The old man drank again. This time he closed his eyes, perhaps to savor, mayhaps to remember.
“But here it is! He returns, by which route I do not know, to Naples. There he has one friend among the Italians, a handsome, young, foolish man with whom he dreams of the brotherhood in the way that is so English and amiable in the young, so repellent in the old! And this Italian, who is a count—but there are so many counts in Italy!—he has a sister who is not beautiful, but more than that—she is the woman whose attraction does not engage the eye, but the soul. Oh, I do not mean that
she is ugly,
monsieur! Au contraire, au contraire!
Only that her beauty does not fit the beauty of which we think, that she slips past the eye to the deep place in a man. She is good, not bad. She loves this Englishman who loves her brother. But the English are so stupid! They know nothing of women, nothing,
mon cher Major!
He does not feel her love at all, but loves only his fantastic revolution … and the Italian friend who is like a brother, who brings to him two other young Italians, two who are truly brothers and who are perhaps the cousins of this young Italian count. It is Italy, who can say? There are four young men. Four of the sword-canes are distributed. Childish oaths are sworn, with great seriousness, with the seriousness of which only young men are capable, the
faux
seriousness of words that intoxicates the heart in the moment, but cannot last as long as the oath demands. Four to topple a dynasty supported by all the powers of Europe! Four! And who will be the fifth? That is the question!”

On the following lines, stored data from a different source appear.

(** C2 as stated fails: [work] lists the calendars [team] and [ops]; the
    events of [team] are fetched, then the listing of [ops] fails.  The
    result holds the error event of [work] and the event of [home], but not
    the event already fetched from [team]. *)
Lemma C2_counterexample :
  let env := Demo.env in
  (get_events env "work" None None None "team" initial_state).1
    = Ok [Demo.standup_event]
  ∧ (_fetch_account env None None None None "work" initial_state).1
    = Raise (RemoteError "503 Service Unavailable")
  ∧ (_fetch_account env None None None None "home" initial_state).1
    = Ok [Demo.holiday_event]
  ∧ ∃ evs,
      (get_all_events env (Some ["work"; "home"]) None None None None initial_state).1
      = Ok evs
      ∧ length evs = 2%nat
      ∧ ¬ In Demo.standup_event evs.
Proof.
  cbv zeta. split; [vm_compute; reflexivity|].
  split; [vm_compute; reflexivity|].
  split; [vm_compute; reflexivity|].
  eexists. split; [vm_compute; reflexivity|].
  split; [reflexivity|].
  simpl. intros [H|[H|[]]]; discriminate H.
Qed.

(** C3, amended.  An account name that fails validation (and has no cached
    service) does not make [get_all_events] raise: the [ValueError] is
    caught at the task boundary like any other exception, and the result
    holds a synthetic error event for that name with the validation
    message. *)
Theorem C3_invalid_name_is_isolated env names time_min time_max query calendar_filter
    st name e :
  name ∈ names →
  validate_account_name name = Raise e →
  st_service_cache st !! name = None →
  ∃ evs st' n,
    get_all_events env (Some names) time_min time_max query calendar_filter st
    = (Ok evs, st')
    ∧ error_event name e (clock_utc env n) (clock_utc env (S n)) ∈ evs.
Proof.
  intros Hin Hinv Hst.
  assert (names ≠ []) as Hne by (intros ->; by apply elem_of_nil in Hin).
  destruct (get_all_events_outcomes env names time_min time_max query calendar_filter
              st Hne) as [st' H].
  destruct (task_outcomes_invalid env name e Hinv time_min time_max query calendar_filter
              (as_completed (env_pick env) (length names) names) st Hst) as [n Hn].
  { by rewrite as_completed_Permutation. }
  eexists _, st', n. split; [exact H|].
  rewrite stable_sort_by_start_Permutation.
  apply list_elem_of_In, in_flat_map.
  eexists. split; [apply list_elem_of_In, Hn|]. simpl. by left.
Qed.

Lemma C3_witness :
  let env := Demo.env in
  let name := "../evil" in
  let e := ValueError ("Invalid account name '../evil'. "
                       +:+ "Use only letters, numbers, hyphens, and underscores.") in
  name ∈ ["home"; name]
  ∧ validate_account_name name = Raise e
  ∧ st_service_cache initial_state !! name = None
  ∧ ∃ evs st' n,
      get_all_events env (Some ["home"; name]) None None None None initial_state
      = (Ok evs, st')
      ∧ error_event name e (clock_utc env n) (clock_utc env (S n)) ∈ evs.
Proof.
  intros env name e.
  assert (name ∈ ["home"; name]) as Hin by (apply list_elem_of_further, list_elem_of_here).
  assert (validate_account_name name = Raise e) as Hinv by reflexivity.
  assert (st_service_cache initial_state !! name = None) as Hst by reflexivity.
  repeat split; try assumption.
  exact (C3_invalid_name_is_isolated env ["home"; name] None None None None
           initial_state name e Hin Hinv Hst).
Defined.

(** C3 as stated fails: the name [../evil] fails validation, yet the call
    returns normally, with the validation error turned into a synthetic
    error event. *)
Lemma C3_counterexample :
  let env := Demo.env in
  let e := ValueError ("Invalid account name '../evil'. "
                       +:+ "Use only letters, numbers, hyphens, and underscores.") in
  validate_account_name "../evil" = Raise e
  ∧ (get_all_events env (Some ["../evil"]) None None None None initial_state).1
    = Ok [error_event "../evil" e (clock_utc env 0) (clock_utc env 1)].
Proof. cbv zeta. split; vm_compute; reflexivity. Qed.

(** ** models.py: claims *)

(** *** The quotients in double precision *)

Lemma round_half_even_bounds n d :
  0 < d →
  2 * (round_half_even n d * d) ≤ 2 * n + d ∧ n / d ≤ round_half_even n d.
Proof.
  intros Hd. unfold round_half_even.
  pose proof (Z.div_mod n d ltac:(lia)) as Hn.
  pose proof (Z.mod_pos_bound n d Hd) as Hr.
  set (q := n / d) in *. set (r := n mod d) in *.
  destruct (Z.ltb_spec (2 * r) d); [nia|].
  destruct (Z.ltb_spec d (2 * r)); [nia|].
  destruct (Z.even q); nia.
Qed.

Closing his eyes as if he had drunk, he did not touch the glass. On its velvet bed, the blade gleamed. The sheath glistened beside it.
The old man cleared his throat. “But who will be the fifth man? To make the revolution? Who can be trusted among these … these inconstant Italians? Already things have become unhappy, because the two brothers who are cousins of the count are both stupidly in love with the sister who loves the Englishman only. I think it makes an opera for
Signor
Bellini, only it is far sadder, you will see.”
He tapped his knee. Four times. Then a fifth. “Who will be this
Monsieur Cinq?
Ah, there is a Frenchman. There is always a Frenchman in such stories. He is not yet old, but no longer young. Perhaps of forty years. He is, I am told, the youngest son of a good, but minor family. After Waterloo, their lands are restored to them, but not their wealth. But this son is not lazy. He is not like the others who inherit titles and mortgages. He is not ashamed to work. He leaves his commission in the cavalry because it is foolish to him. He cannot afford the fine uniforms
that are so important, and there is no war to fight. He makes business instead, which his family thinks is shameful. But he believes they are the fools to imagine that blood and pride will fill the belly. He works hard. In Paris, in this lovely Paris that is so sad now, where all the life is gone with the little Corsican. But he has the name and is not ugly in the face, he has the fine manners. He is even honest, I think. So he makes the success. He marries. He loves. He loves too much. When the cholera comes and his wife is robbed from him, his wife and the little boy … all his success is nothing.”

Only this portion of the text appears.